Résumé

Invasion prussienne dans Eure-et-Loir… (1872)

Il est telle commune petite et pauvre à laquelle ils ont demandé autant et même plus qu'à une autre grande et riche. Ce sont principalement les cantons de Bonneval, de Janville et d'Orgères qu'ils ont traversés en masses considérables et où ils ont séjourné plus longtemps, dont il faut étudier les rapports pour se faire une juste idée de la rapacité prussienne et des souffrances que les habitants ont eu à endurer. Dans plus d'une commune, on a manqué de pain et il a fallu implorer la générosité de l'ennemi pour ne pas mourir de faim !
Source : Gallica

Invasion prussienne dans Eure-et-Loir… (1872)

A midi, rien ne faisait prévoir que notre pays allait être ce même jour le théâtre d'une lutte sanglante.
A midi et demi, nous aperçûmes un corps d'armée française, arrivant d'Artenay, qui venait dans la direction de Poupry.

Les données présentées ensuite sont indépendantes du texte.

Record CreateGroupRequest := mkCreate { cgr_Title : string; cgr_Members : list string }.
Record AddGroupMembersRequest := mkAdd { agm_Group : string; agm_Members : list string }.
Record RemoveGroupMembersRequest := mkRemove { rgm_Group : string; rgm_Members : list string }.
Record GroupBanRequest := mkBan { gbr_Group : string; gbr_Members : list string; gbr_Banned : bool }.
Record GroupMemberRoleRequest := mkRoleRequest { gmr_Group : string; gmr_Members : list string; gmr_Role : GroupRole }.
Record RenameGroupRequest := mkRename { rgr_Group : string; rgr_Title : string }.
Record UpdateGroupRequest := mkUpdateRequest {
  ugr_Group : string; ugr_Update : GroupUpdate; AvatarFile : option string; RemoveAvatar : bool }.
Record GroupLinkRequest := mkLinkRequest { glr_Group : string }.
Record GroupLinkUpdateRequest := mkLinkUpdateRequest { glu_Group : string; glu_Update : GroupLinkUpdate }.
Record GroupAcceptRequest := mkAcceptRequest { gar_Group : string }.
Record GroupCancelRequestRequest := mkCancelRequest { gcq_Group : string }.
Record JoinGroupRequest := mkJoinRequest { jgr_Link : string }.
Record LeaveRequest := mkLeave { lrq_Group : string; lrq_Promote : list string }.

Section checks.
Context {U : UuidLib}.

(** ** Checks before anything else *)

(** The start of several [Check]s, and [checkGroup]. *)
Definition checkGroup (group : string) : error :=
  let group := TrimSpace group in
  if group == ""%string then Some (errorf ErrUnknownGroup)
  else if HasPrefix group GroupPrefix then
    match parseGroup group with Err e => Some e | Ok _ => None end
  else None.

(** [parseRemovalMember]: as [ParseRecipient], and explicit PNIs. *)
Definition parseRemovalMember (arg : string) : res Target :=
  let arg := TrimSpace arg in
  if negb (upper_prefix arg "PNI:") then ParseRecipient arg
  else
    let fail := Err (errorf ErrInvalidRecipient) in
    match uuid_parse (sdrop 4 arg) with
    | None => fail
    | Some id =>
        if (id == uuid_nil) || negb (slen arg =? 4 + slen (uuid_string uuid_nil)) then fail
        else Ok (userTarget (mkRecipient "" (uuid_string id) "" ""))
    end.

(** The loop over member arguments: no groups, and not ourselves where [self] is refused. *)
Fixpoint check_members (parse : string -> res Target) (self : bool) (args : list string) : error :=
  match args with
  | [] => None
  | arg :: rest =>
      match parse arg with
      | Err e => Some e
      | Ok target =>
          if Target_IsGroup target then Some (errorf ErrInvalidRecipient)
          else if negb self && tgt_Self target then Some (errorf ErrInvalidRecipient)
          else check_members parse self rest
      end
  end.
Definition some_members (args : list string) : error :=
  if len args =? 0 then Some (errorf ErrInvalidRecipient) else None.

Definition CreateGroupRequest_Check (r : CreateGroupRequest) : error :=
  ValidateGroupTitle (cgr_Title r) ;! check_members ParseRecipient true (cgr_Members r).
Definition AddGroupMembersRequest_Check (r : AddGroupMembersRequest) : error :=
  checkGroup (agm_Group r) ;! some_members (agm_Members r) ;! check_members ParseRecipient true (agm_Members r).
Definition RemoveGroupMembersRequest_Check (r : RemoveGroupMembersRequest) : error :=
  checkGroup (rgm_Group r) ;! some_members (rgm_Members r) ;! check_members parseRemovalMember false (rgm_Members r).
Definition GroupBanRequest_Check (r : GroupBanRequest) : error :=
  checkGroup (gbr_Group r) ;! some_members (gbr_Members r) ;! check_members ParseRecipient false (gbr_Members r).
Definition GroupMemberRoleRequest_Check (r : GroupMemberRoleRequest) : error :=
  checkGroup (gmr_Group r)
  ;! (if (gmr_Role r != GroupRoleAdmin) && (gmr_Role r != GroupRoleMember) then Some (errorf ErrInvalidGroupMember) else None)
  ;! some_members (gmr_Members r) ;! check_members ParseRecipient true (gmr_Members r).

Definition GroupLinkReferenceError (e : err) : err := Message "group link: invalid or unknown group reference" e.
Definition GroupLinkRequest_Check (r : GroupLinkRequest) : error :=
  let group := TrimSpace (glr_Group r) in
  if (group == ""%string) || lower_prefix group "https://signal.group/" then Some (GroupLinkReferenceError (Sent ErrUnknownGroup))
  else if HasPrefix group GroupPrefix then
    match parseGroup group with Err e => Some (GroupLinkReferenceError e) | Ok _ => None end
  else None.
Definition GroupLinkUpdateRequest_Check (r : GroupLinkUpdateRequest) : error :=
  GroupLinkRequest_Check (mkLinkRequest (glu_Group r)) ;! GroupLinkUpdate_Check (glu_Update r).
Definition GroupAcceptRequest_Check (r : GroupAcceptRequest) : error := CheckGroupAcceptReference (gar_Group r).
Definition GroupCancelRequestRequest_Check (r : GroupCancelRequestRequest) : error := CheckGroupCancelRequestReference (gcq_Group r).
Definition JoinGroupRequest_Check {P : Protowire} (r : JoinGroupRequest) : error := CheckGroupInviteLink (jgr_Link r).
End checks.

(** ** Operations *)

Record gapp (W : Type) := mkGapp { ga_app : App W; ga_calls : list gcall }.
Arguments mkGapp {W}. Arguments ga_app {W}. Arguments ga_calls {W}.

Section operations.
Context {U : UuidLib} {P : Protowire} {W : Type} {C : Client W} {D : DirectoryClient W} {K : Casing} {F : Files W} {AF : AvatarFiles W} {I : ImageLib} {G : GroupClient W}.
Notation M := (io (gapp W) err).

(** An operation of the application that asks the facade for no change of a group. *)
Definition on_app {A} (m : io (App W) err A) : M A := fun s => let (r, a) := m (ga_app s) in (r, mkGapp a (ga_calls s)).
Definition check (e : error) : M unit := match e with Some e => io_err (Wrap [e]) | None => io_ret tt end.

(** What the facade answers, its error wrapped by the operation. *)
Definition submit {R} (c : gcall) (m : W -> (R * error) * W) : M (R * error) := fun s =>
  let a := ga_app s in
  let '(r, w) := m (app_world a) in
  (Ok (r.1, option_map (fun e => Wrap [e]) r.2),
   mkGapp (mkApp (app_lastTimestamp a) (app_resolved a) (app_sent a) (app_receipts a) w) (ga_calls s ++ [c])).

(** An operation that drops its result on an error. *)
Definition or_nothing {R} (m : M (R * error)) : M R :=
  let* out := m in match out.2 with Some e => io_err e | None => io_ret out.1 end.

Definition connect : M unit := on_app (wrap_err connectSendOnly).
Definition resolve_group (arg : string) : M string := on_app (wrap_err (ResolveGroup arg)).
Definition resolve_users (args : list string) : M (list Target) := on_app (wrap_err (ResolveRecipients args)).

Definition GroupsList : M (list Group) :=
  let* _ := connect in or_nothing (submit CallGroups client_Groups).

Definition GroupsShow (arg : string) : M Group :=
  let* ref := resolve_group arg in
  let* _ := connect in
  or_nothing (submit (CallGroup ref) (client_ShowGroup ref)).

(** Users that are neither a group nor ourselves. *)
Fixpoint other_users (targets : list Target) : res (list Recipient) :=
  match targets with
  | [] => Ok []
  | t :: rest =>
      if Target_IsGroup t || tgt_Self t then Err (errorf ErrInvalidRecipient)
      else out ← other_users rest; Ok (tgt_Recipient t :: out)
  end.
Definition resolveMembers (args : list string) : M (list Recipient) :=
  if len args =? 0 then io_ret []
  else on_app (wrap_err (let* targets := ResolveRecipients args in io_of (other_users targets))).

Definition GroupsLeave (req : LeaveRequest) : M LeaveResult :=
  let* ref := resolve_group (lrq_Group req) in
  let* _ := connect in
  let* promote := resolveMembers (lrq_Promote req) in
  or_nothing (submit (CallLeave ref (mkLeaveOptions promote)) (client_LeaveGroup ref (mkLeaveOptions promote))).

Definition GroupsCreate (req : CreateGroupRequest) : M (Group * error) :=
  let* _ := check (CreateGroupRequest_Check req) in
  let* _ := connect in
  let* targets := resolve_users (cgr_Members req) in
  let opts := mkCreateOptions (cgr_Title req) (tgt_Recipient <$> filter (fun t => tgt_Self t = false) targets) in
  submit (CallCreate opts) (client_CreateGroup opts).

Au même moment, les Prussiens arrivaient sur notre commune par Baigneaux et Lumeau.
A une heure de l'après-midi, la fusillade était commencée entre les éclaireurs des deux corps d'armée qui se tiraient dans Poupry même. A une heure dix minutes, l'engagement était général : on n'entendait plus qu'un bruit confus de canons, de mitrailleuses, de fusils.
Source : Gallica

Invasion prussienne dans Eure-et-Loir… (1872)

Les habitants, consternés à la vue de cette armée formidable, se sauvèrent dans les bois, abandonnant tout à l'ennemi, craignant l'incendie dont nous étions menacés, à cause de barricades encore visibles.
Cette bande de sauvages, dont les flots grossissaient
toujours, et dont on calcule le nombre de 40 à 50,000, se livrèrent au pillage le plus complet, vidant les granges pour servir d'écuries, emmenant dans la plaine le blé en gerbes, la paille, le foin, fagotant dans les bois pour établir leurs loges, emportant ensuite les lits, les couvertures, forçant les meubles et s'emparant du contenu.